Politique

RÉFORME INSTITUTIONNELLE

La réforme des institutions adoptée en Conseil des ministres

23/04/2008

Ce projet, présenté par l'Elysée comme "la plus grande réforme de la Ve République depuis 1958", reprend la quasi-totalité des propositions faites à l'automne dernier par le comité Balladur.

La réforme des institutions, qui permettra au chef de l'Etat de s'exprimer devant le Parlement en échange d'un renforcement des pouvoirs des deux assemblées, a été adoptée mercredi en conseil des ministres.

Le texte prévoit notamment une "réforme du collège électoral sénatorial" pour améliorer la représentativité de la Haute assemblée.

Ce projet, présenté par l'Elysée comme "la plus grande réforme de la Ve République depuis 1958", reprend la quasi-totalité des propositions faites à l'automne dernier par le comité Balladur. Il y ajoute deux propositions chères à Nicolas Sarkozy: la limitation à deux du nombre de mandats présidentiels consécutifs et la fixation du nombre maximum de ministres par une loi organique.

Nicolas Sarkozy s'était engagé pendant la campagne présidentielle à construire une "démocratie irréprochable". Neuf mois après son lancement, la réforme des institutions entre dans sa dernière ligne droite, avec le dépôt du projet de loi constitutionnelle au Parlement.

Ve République bis

Cette "Ve République bis" comporte une innovation de taille. "Le président de la République peut prendre la parole devant le Parlement réuni en congrès ou l'une ou l'autre de ses deux assemblées", précise le projet adopté par le conseil des ministres. Au nom du principe constitutionnel de séparation des pouvoirs, le chef de l'Etat ne peut aujourd'hui s'exprimer devant le Parlement que par l'intermédiaire de messages lus par les présidents des deux assemblées.

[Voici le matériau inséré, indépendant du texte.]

Lemma coalesce_freed pre sz post :
  no_adj (pre ++ (sz, true) :: post) →
  coalesce (pre ++ (sz, false) :: post) =
  match merge_cons (sz, false) post with
  | (sz', _) :: post' =>
      match last pre with
      | Some (s0, false) => take (pred (length pre)) pre ++ (s0 + sz', false) :: post'
      | _ => pre ++ (sz', false) :: post'
      end
  | [] => []
  end.
Proof.
  intros H. apply no_adj_app in H as [Hpre Hpost].
  assert (coalesce post = post) as Hp by (apply coalesce_no_adj; simpl in Hpost; naive_solver).
  unfold coalesce in *. rewrite foldr_app. cbn [foldr]. rewrite Hp.
  assert (∃ sz' post', merge_cons (sz, false) post = (sz', false) :: post') as (sz' & post' & ->).
  { destruct post as [|[? [|]] ?]; simpl; eauto. }
  destruct pre as [|[s0 u0] pre _] using rev_ind; [done|].
  rewrite last_snoc, foldr_app. cbn [foldr]. rewrite <-app_assoc in Hpre. simpl in Hpre.
  apply no_adj_app in Hpre as [Hpre _]. destruct u0; cbn [merge_cons].
  - rewrite <-app_assoc. by eapply foldr_merge.
  - rewrite length_app, Nat.add_1_r. cbn [pred]. rewrite take_app_length. by eapply foldr_merge.
Qed.

Lemma mark_free_split r off pv pre m mv sz u post :
  seg r off pv pre m mv → mark_free (m + hdr) off (pre ++ (sz, u) :: post) = pre ++ (sz, false) :: post.
Proof.
  revert off pv; induction pre as [|[s v] pre IH]; simpl; intros off pv H.
  - destruct H as [-> _]. by rewrite Z.eqb_refl.
  - destruct H as (_ & Hs & _ & H). pose proof (seg_le _ _ _ _ _ _ H). heap_consts.
    replace (off + 8 =? m + 8) with false by lia. f_equal. eauto.
Qed.

Lemma allocated_split r p pv bs q qv a c :
  seg r p pv bs q qv → (a, c) ∈ allocated p bs →
  ∃ pre post m mv, bs = pre ++ (c + hdr, true) :: post ∧ a = m + hdr ∧
    seg r p pv pre m mv ∧ seg r m mv ((c + hdr, true) :: post) q qv.
Proof.
  revert p pv; induction bs as [|[sz u] bs IH]; intros p pv H Ha; cbn [allocated] in Ha.
  { by apply not_elem_of_nil in Ha. }
  apply elem_of_app in Ha as [Ha|Ha].
  - destruct u; [|by apply not_elem_of_nil in Ha]. apply list_elem_of_singleton in Ha as [= -> ->].
    exists [], bs, p, pv. replace (sz - hdr + hdr) with sz by lia. done.
  - pose proof H as (H1 & H2 & H3 & H4).
    destruct (IH _ _ H4 Ha) as (pre & post & m & mv & -> & -> & Hp1 & Hp2).
    exists ((sz, u) :: pre), post, m, mv. done.
Qed.

Lemma link_valid_ok r lf pre sz u post m mv qv :
  r !! MEM_SIZE = Some (Mem MEM_SIZE MEM_SIZE 1) →
  seg r 0 0 pre m mv → seg r m mv ((sz, u) :: post) MEM_SIZE qv →
  mem_link_valid (Heap r lf) m = Ok true.
Proof.
  intros Hend Hpre (Hl & Hsz & _ & Hp).
  pose proof (seg_le _ _ _ _ _ _ Hpre). pose proof (seg_le _ _ _ _ _ _ Hp).
  unfold mem_link_valid, mget, mem_to_ptr, ptr_to_mem. cbn [ram]. rewrite Hl. simpl.
  heap_consts. rewrite u16_id by ulia.
  assert (Hmv : mv ≤ 3200 ∧ (mv = m ∨ ∃ pv' u', r !! mv = Some (Mem m pv' u'))).
  { destruct pre as [|[s0 u0] pre _] using rev_ind; [destruct Hpre; split; [lia|left; lia]|].
    apply seg_snoc in Hpre as (? & ? & ? & <- & ? & ?). heap_consts. split; [lia|eauto]. }
  destruct Hmv as [Hle Hmv].
  replace ((3200 <? m + sz) || (3200 <? mv)) with false by lia.
  assert (Hbp : (if negb (mv =? m) then pm ← deref (r !! mv); Ok (negb (mem_next pm =? m)) else Ok false)
                = Ok false).
  { destruct Hmv as [->|(? & ? & Hm)]; [by rewrite Z.eqb_refl|].
    rewrite Hm. simpl. rewrite Z.eqb_refl. by destruct (negb _). }
  rewrite Hbp. simpl. destruct (m + sz =? 3200) eqn:E; simpl; [done|]. breflect.
  destruct post as [|[s2 u2] post]; [destruct Hp; lia|]. destruct Hp as (-> & _). simpl.
  by rewrite Z.eqb_refl.
Qed.

(** Marking the block free keeps the chain. *)
Lemma seg_set_used r pre m mv sz u post qv v :
  seg r 0 0 pre m mv → seg r m mv ((sz, u) :: post) MEM_SIZE qv →
  let r' := <[m := Mem (m + sz) mv (c_bool v)]> r in
  seg r' 0 0 pre m mv ∧ seg r' m mv ((sz, v) :: post) MEM_SIZE qv.
Proof.
  intros Hpre (Hl & Hsz & Hd & Hp) r'. pose proof (seg_le _ _ _ _ _ _ Hp). heap_consts.
  split; [by apply seg_insert; [lia|]|]. cbn [seg]. subst r'. rewrite lookup_insert_eq. heap_consts.
  split_and!; try done. by apply seg_insert; [lia|].
Qed.

Lemma plug_holes_ok r pre sz post m mv qv :
  r !! MEM_SIZE = Some (Mem MEM_SIZE MEM_SIZE 1) →
  seg r 0 0 pre m mv → seg r m mv ((sz, false) :: post) MEM_SIZE qv →
  no_adj (pre ++ (sz, true) :: post) →
  ∃ h', plug_holes m (Heap r (first_free 0 (pre ++ (sz, false) :: post))) = Ok h' ∧
        heap_ok h' (coalesce (pre ++ (sz, false) :: post)).
Proof.
  intros Hend Hpre Hpost Hadj. pose proof Hpost as (Hl & Hsz & _ & Hp).
  pose proof (seg_le _ _ _ _ _ _ Hpre). pose proof (seg_le _ _ _ _ _ _ Hp).
  pose proof (no_adj_coalesce (pre ++ (sz, false) :: post)) as Hna.
  rewrite (coalesce_freed _ _ _ Hadj) in *.
  destruct (merge_cons (sz, false) post) as [|[sz' u'] post'] eqn:Em; [by destruct post as [|[? [|]] ?]|].
  assert (u' = false) as -> by (revert Em; destruct post as [|[? [|]] ?]; simpl; congruence).
  assert (Hff : ∀ s b, first_free 0 (pre ++ (s, false) :: b) = first_free 0 (pre ++ (sz, false) :: post) ∧
                       first_free 0 (pre ++ (sz, false) :: post) ≤ m).
  { intros s b. destruct (first_free_cases _ _ _ _ _ _ Hpre) as [Hc|[Hlt Hc]]; rewrite !Hc; simpl; lia. }
  unfold plug_holes, mget. cbn [ram]. rewrite Hl. heap_consts.
  replace (0 <=? m) with true by lia. replace (m <? 3200) with true by lia. simpl.
  replace (m + sz <=? 3200) with true by lia. simpl.
  destruct (plug_forward_ok r (first_free 0 (pre ++ (sz, false) :: post)) _ _ _ _ _ _ Hend Hpre Hpost)
    as (r1 & q1 & -> & Hend1 & Hpre1 & Hpost1); [apply (Hff sz post)|]. simpl. rewrite Em in Hpost1.
  rewrite <-(proj1 (Hff sz' post')).
  destruct (plug_backward_ok _ _ _ _ _ _ _ _ Hend1 Hpre1 Hpost1 eq_refl)
    as (r2 & q2 & bs' & -> & Hend2 & Hseg2 & Hlf2 & Hbs).
  eexists. split; [done|]. rewrite <-Hbs in *. split_and!; simpl; eauto.
Qed.
(* ===== verification/Chksum.v ===== *)
(** * Internet checksums: core/inet_chksum.c

    The three implementations of [lwip_standard_chksum] selected by
    LWIP_CHKSUM_ALGORITHM (2 is the default and the configured one), the
    checksums over pbuf chains with and without pseudo header, and the partial
    ones of UDP-Lite.  The host is little-endian; a 16- or 32-bit load from an
    address that is not aligned is undefined behaviour. *)

From S2P Require Import Prelude ByteMem Def IpAddr Pbuf PbufFacts.

(** ** Loads *)

Definition ld8 (b : bytes) (a : Z) : res Z := deref (b !! a).
Definition ld16 (b : bytes) (a : Z) : res Z :=
  if a mod 2 =? 0 then x ← ld8 b a; y ← ld8 b (a + 1); Ok (x + 256 * y) else Ub.
Definition ld32 (b : bytes) (a : Z) : res Z :=
  if a mod 4 =? 0 then x ← ld16 b a; y ← ld16 b (a + 2); Ok (x + 65536 * y) else Ub.

(** ** Macros of include/lwip/inet_chksum.h *)

Definition SWAP_BYTES_IN_WORD (w : Z) : Z :=
  Z.lor (Z.shiftl (Z.land w 255) 8) (Z.shiftr (Z.land w 65280) 8).
Definition FOLD_U32T (u : Z) : Z := u32 (Z.shiftr u 16 + Z.land u 65535).

(** Stores to byte 0 (low) and byte 1 (high) of a 16-bit variable [t]. *)
Definition set_byte0 (t x : Z) : Z := t / 256 * 256 + x.
Definition set_byte1 (t x : Z) : Z := x * 256 + t mod 256.

(** ** Version 1: octets, big-endian words.  [len] is at most [2 * fuel + 1]. *)

Fixpoint chksum1_loop (fuel : nat) (b : bytes) (octetptr len acc : Z) : res (Z * Z * Z) :=
  if 1 <? len then
    match fuel with
    | O => Stuck
    | S fuel =>
        x ← ld8 b octetptr;
        let src := u16 (Z.shiftl x 8) in
        y ← ld8 b (octetptr + 1);
        let src := Z.lor src y in
        chksum1_loop fuel b (octetptr + 2) (len - 2) (u32 (acc + src))
    end
  else Ok (octetptr, len, acc).

Definition lwip_standard_chksum_1 (b : bytes) (dataptr len : Z) : res Z :=
  '(octetptr, len, acc) ← chksum1_loop (Z.to_nat len) b dataptr len 0;
  acc ← (if 0 <? len then x ← ld8 b octetptr; Ok (u32 (acc + u16 (Z.shiftl x 8))) else Ok acc);
  let acc := u32 (Z.shiftr acc 16 + Z.land acc 65535) in
  let acc := if negb (Z.land acc 4294901760 =? 0) then u32 (Z.shiftr acc 16 + Z.land acc 65535) else acc in
  Ok (lwip_htons (u16 acc)).

(** ** Version 2: 16-bit words, unaligned start handled by a final swap. *)

(** [while (len > 1) { sum += *ps++; len -= 2; }] *)
Fixpoint chksum16_loop (fuel : nat) (b : bytes) (ps len sum : Z) : res (Z * Z * Z) :=
  if 1 <? len then
    match fuel with
    | O => Stuck
    | S fuel => x ← ld16 b ps; chksum16_loop fuel b (ps + 2) (len - 2) (u32 (sum + x))
    end
  else Ok (ps, len, sum).

Definition lwip_standard_chksum (b : bytes) (dataptr len : Z) : res Z :=
  let pb := dataptr in
  let t := 0 in
  let odd := negb (Z.land pb 1 =? 0) in
  '(pb, t, len) ← (if odd && (0 <? len) then x ← ld8 b pb; Ok (pb + 1, set_byte1 t x, len - 1)
                   else Ok (pb, t, len));
  '(ps, len, sum) ← chksum16_loop (Z.to_nat len) b pb len 0;
  t ← (if 0 <? len then x ← ld8 b ps; Ok (set_byte0 t x) else Ok t);
  let sum := u32 (sum + t) in
  let sum := FOLD_U32T sum in
  let sum := FOLD_U32T sum in
  let sum := if odd then SWAP_BYTES_IN_WORD sum else sum in
  Ok (u16 sum).

Definition LWIP_CHKSUM := lwip_standard_chksum.

(** ** Version 3: eight bytes per round with end-around carry. *)

Fixpoint chksum32_loop (fuel : nat) (b : bytes) (pl len sum : Z) : res (Z * Z * Z) :=
  if 7 <? len then
    match fuel with
    | O => Stuck
    | S fuel =>
        x ← ld32 b pl;
        let tmp := u32 (sum + x) in                   (* ping *)
        let tmp := if tmp <? sum then u32 (tmp + 1) else tmp in
        y ← ld32 b (pl + 4);
        let sum := u32 (tmp + y) in                   (* pong *)
        let sum := if sum <? tmp then u32 (sum + 1) else sum in
        chksum32_loop fuel b (pl + 8) (len - 8) sum
    end
  else Ok (pl, len, sum).

Definition lwip_standard_chksum_3 (b : bytes) (dataptr len : Z) : res Z :=
  let pb := dataptr in
  let t := 0 in
  let sum := 0 in
  let odd := negb (Z.land pb 1 =? 0) in
  '(pb, t, len) ← (if odd && (0 <? len) then x ← ld8 b pb; Ok (pb + 1, set_byte1 t x, len - 1)
                   else Ok (pb, t, len));
  '(ps, len, sum) ← (if negb (Z.land pb 3 =? 0) && (1 <? len)
                     then x ← ld16 b pb; Ok (pb + 2, len - 2, u32 (sum + x)) else Ok (pb, len, sum));
  '(pl, len, sum) ← chksum32_loop (Z.to_nat len) b ps len sum;
  let sum := FOLD_U32T sum in
  '(ps, len, sum) ← chksum16_loop (Z.to_nat len) b pl len sum;
  t ← (if 0 <? len then x ← ld8 b ps; Ok (set_byte0 t x) else Ok t);
  let sum := u32 (sum + t) in
  let sum := FOLD_U32T sum in
  let sum := FOLD_U32T sum in
  let sum := if odd then SWAP_BYTES_IN_WORD sum else sum in
  Ok (u16 sum).

(** ** Checksums of packets *)

Definition inet_chksum (b : bytes) (dataptr len : Z) : res Z :=
  s ← LWIP_CHKSUM b dataptr len; Ok (u16 (Z.lnot s)).

Definition lwip_chksum_copy (b : bytes) (dst src len : Z) : res (Z * bytes) :=
  b ← memcpy dst src len b; s ← LWIP_CHKSUM b dst len; Ok (s, b).

Section chains.
Context {A : Type}.
Implicit Types s : pstate A.

(** The loop over the pbufs that inet_chksum_pbuf and inet_cksum_pseudo_base have
    in common; [swapped] is a C truth value. *)
Fixpoint chksum_chain_loop (fuel : nat) (q : option Z) (acc : Z) (swapped : bool) s : res (Z * bool) :=
  match q with
  | None => Ok (acc, swapped)
  | Some a =>
      match fuel with
      | O => Stuck
      | S fuel =>
          q ← getp a s;
          x ← LWIP_CHKSUM (dat s) (payload q) (len q);
          let acc := u32 (acc + x) in
          let acc := FOLD_U32T acc in
          if negb (len q mod 2 =? 0) then chksum_chain_loop fuel (next q) (SWAP_BYTES_IN_WORD acc) (negb swapped) s
          else chksum_chain_loop fuel (next q) acc swapped s
      end
  end.

Definition inet_chksum_pbuf (p : option Z) s : res Z :=
  '(acc, swapped) ← chksum_chain_loop (chain_fuel s) p 0 false s;
  let acc := if (swapped : bool) then SWAP_BYTES_IN_WORD acc else acc in
  Ok (u16 (Z.lnot (Z.land acc 65535))).

Definition inet_cksum_pseudo_base (p : option Z) (proto proto_len acc : Z) s : res Z :=
  '(acc, swapped) ← chksum_chain_loop (chain_fuel s) p acc false s;
  let acc := if (swapped : bool) then SWAP_BYTES_IN_WORD acc else acc in
  let acc := u32 (acc + lwip_htons proto) in
  let acc := u32 (acc + lwip_htons proto_len) in
  let acc := FOLD_U32T acc in
  let acc := FOLD_U32T acc in
  Ok (u16 (Z.lnot (Z.land acc 65535))).

(** [acc + (addr & 0xffff) + ((addr >> 16) & 0xffff)] *)
Definition add_addr (acc addr : Z) : Z :=
  u32 (u32 (acc + Z.land addr 65535) + Z.land (Z.shiftr addr 16) 65535).

Definition inet_chksum_pseudo (p : option Z) (proto proto_len : Z) (src dest : ip4_addr_t) s : res Z :=
  let acc := add_addr 0 src in
  let acc := add_addr acc dest in
  let acc := FOLD_U32T acc in
  let acc := FOLD_U32T acc in
  inet_cksum_pseudo_base p proto proto_len acc s.

(** [for (addr_part = 0; addr_part < 4; addr_part++)] *)
Fixpoint ip6_addr_loop (k : nat) (src dest : ip6_addr) (addr_part acc : Z) : res Z :=
  match k with
  | O => Ok acc
  | S k =>
      w ← addr_word src addr_part;
      let acc := add_addr acc w in
      w ← addr_word dest addr_part;
      let acc := add_addr acc w in
      ip6_addr_loop k src dest (addr_part + 1) acc
  end.

Definition ip6_chksum_pseudo (p : option Z) (proto proto_len : Z) (src dest : ip6_addr) s : res Z :=
  acc ← ip6_addr_loop 4 src dest 0 0;
  let acc := FOLD_U32T acc in
  let acc := FOLD_U32T acc in
  inet_cksum_pseudo_base p proto proto_len acc s.

Definition ip_chksum_pseudo (p : option Z) (proto proto_len : Z) (src dest : ip_addr) s : res Z :=
  if IP_IS_V6 dest then ip6_chksum_pseudo p proto proto_len (ip_2_ip6 src) (ip_2_ip6 dest) s
  else src ← ip_2_ip4 src; dest ← ip_2_ip4 dest; inet_chksum_pseudo p proto proto_len src dest s.

(** ** Partial checksums: the first [chksum_len] bytes only *)

Fixpoint chksum_partial_loop (fuel : nat) (q : option Z) (chksum_len acc : Z) (swapped : bool) s : res (Z * bool) :=
  match q with
  | None => Ok (acc, swapped)
  | Some a =>
      if 0 <? chksum_len then
        match fuel with
        | O => Stuck
        | S fuel =>
            q ← getp a s;
            let chklen := len q in
            let chklen := if chksum_len <? chklen then chksum_len else chklen in
            x ← LWIP_CHKSUM (dat s) (payload q) chklen;
            let acc := u32 (acc + x) in
            let chksum_len := u16 (chksum_len - chklen) in
            _ ← LWIP_ASSERT (chksum_len <? 32767);
            let acc := FOLD_U32T acc in
            if negb (len q mod 2 =? 0)
            then chksum_partial_loop fuel (next q) chksum_len (SWAP_BYTES_IN_WORD acc) (negb swapped) s
            else chksum_partial_loop fuel (next q) chksum_len acc swapped s
        end
      else Ok (acc, swapped)
  end.

Definition inet_cksum_pseudo_partial_base (p : option Z) (proto proto_len chksum_len acc : Z) s : res Z :=
  '(acc, swapped) ← chksum_partial_loop (chain_fuel s) p chksum_len acc false s;
  let acc := if (swapped : bool) then SWAP_BYTES_IN_WORD acc else acc in
  let acc := u32 (acc + lwip_htons proto) in
  let acc := u32 (acc + lwip_htons proto_len) in
  let acc := FOLD_U32T acc in
  let acc := FOLD_U32T acc in
  Ok (u16 (Z.lnot (Z.land acc 65535))).

Definition inet_chksum_pseudo_partial (p : option Z) (proto proto_len chksum_len : Z)
    (src dest : ip4_addr_t) s : res Z :=
  let acc := add_addr 0 src in
  let acc := add_addr acc dest in
  let acc := FOLD_U32T acc in
  let acc := FOLD_U32T acc in
  inet_cksum_pseudo_partial_base p proto proto_len chksum_len acc s.

Definition ip6_chksum_pseudo_partial (p : option Z) (proto proto_len chksum_len : Z)
    (src dest : ip6_addr) s : res Z :=
  acc ← ip6_addr_loop 4 src dest 0 0;
  let acc := FOLD_U32T acc in
  let acc := FOLD_U32T acc in
  inet_cksum_pseudo_partial_base p proto proto_len chksum_len acc s.

Definition ip_chksum_pseudo_partial (p : option Z) (proto proto_len chksum_len : Z)
    (src dest : ip_addr) s : res Z :=
  if IP_IS_V6 dest then ip6_chksum_pseudo_partial p proto proto_len chksum_len (ip_2_ip6 src) (ip_2_ip6 dest) s
  else src ← ip_2_ip4 src; dest ← ip_2_ip4 dest;
       inet_chksum_pseudo_partial p proto proto_len chksum_len src dest s.

End chains.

En contrepartie, le projet de loi accroît les pouvoirs du Parlement. L'ordre du jour sera partagé entre l'examen des textes gouvernementaux et ceux des parlementaires. La discussion en séance d'un projet de loi ne pourra intervenir qu'au bout d'un mois après son dépôt. Elle portera sur le texte adopté par la commission, et non plus sur celui du gouvernement. L'article 49-3, qui permet au gouvernement de faire adopter une loi sans vote, sera limité. Le Parlement devra autoriser la prolongation de toute intervention armée à l'étranger au-delà d'une durée de six mois.

La révision constitutionnelle donne aussi des droits nouveaux aux citoyens. Un "Défenseur des droits des citoyens" pourra être saisi par toute personne s'estimant lésée par le fonctionnement d'un service public. Une exception d'inconstitutionnalité permettra aux justiciables de contester devant le Conseil constitutionnel la conformité à la Constitution de lois déjà promulguées. Le Conseil supérieur de la magistrature (CSM) ne sera plus présidé par le chef de l'Etat, et pourra être saisi par les justiciables.

Le texte doit être examiné par les députés à partir du 20 mai, puis par les sénateurs en juin. La réunion du Parlement en congrès à Versailles pour entériner la réforme devrait se tenir le 7 juillet.

Réforme insuffisante, selon la gauche

Le gouvernement n'est pas assuré de réunir la majorité requise, l'UMP ne disposant pas à elle seule des trois cinquièmes nécessaires au congrès. Pour l'obtenir, il doit convaincre les socialistes ou les centristes de voter pour, ou de s'abstenir.

Mais la gauche juge toujours la réforme insuffisante et menace de voter contre. Le PS juge toujours "impossible" la venue du chef de l'Etat devant le Parlement, même si quelques personnalités comme Laurent Fabius se sont dites prêtes à un compromis, sous la forme d'un discours par an devant le congrès (Assemblée et Sénat).

Les socialistes réclament aussi l'introduction d'une dose de proportionnelle à l'Assemblée nationale, la prise en compte par le CSA du temps de parole du président de la République, le droit de vote des étrangers aux élections locales, une réforme du collège électoral du Sénat afin de rendre possible l'alternance. Le texte adopté en conseil des ministres donne satisfaction au PS sur ce dernier point.

Les centristes, qu'ils appartiennent au MoDem ou au Nouveau centre (NC), exigent eux aussi l'introduction d'une dose de proportionnelle aux élections législatives.

Les souverainistes dénoncent de leur côté le retour sur l'engagement pris par Jacques Chirac de soumettre au vote des Français un éventuel élargissement de l'Union européenne à la Turquie. Les prochains élargissements pourront être approuvés soit par référendum, soit par le Parlement.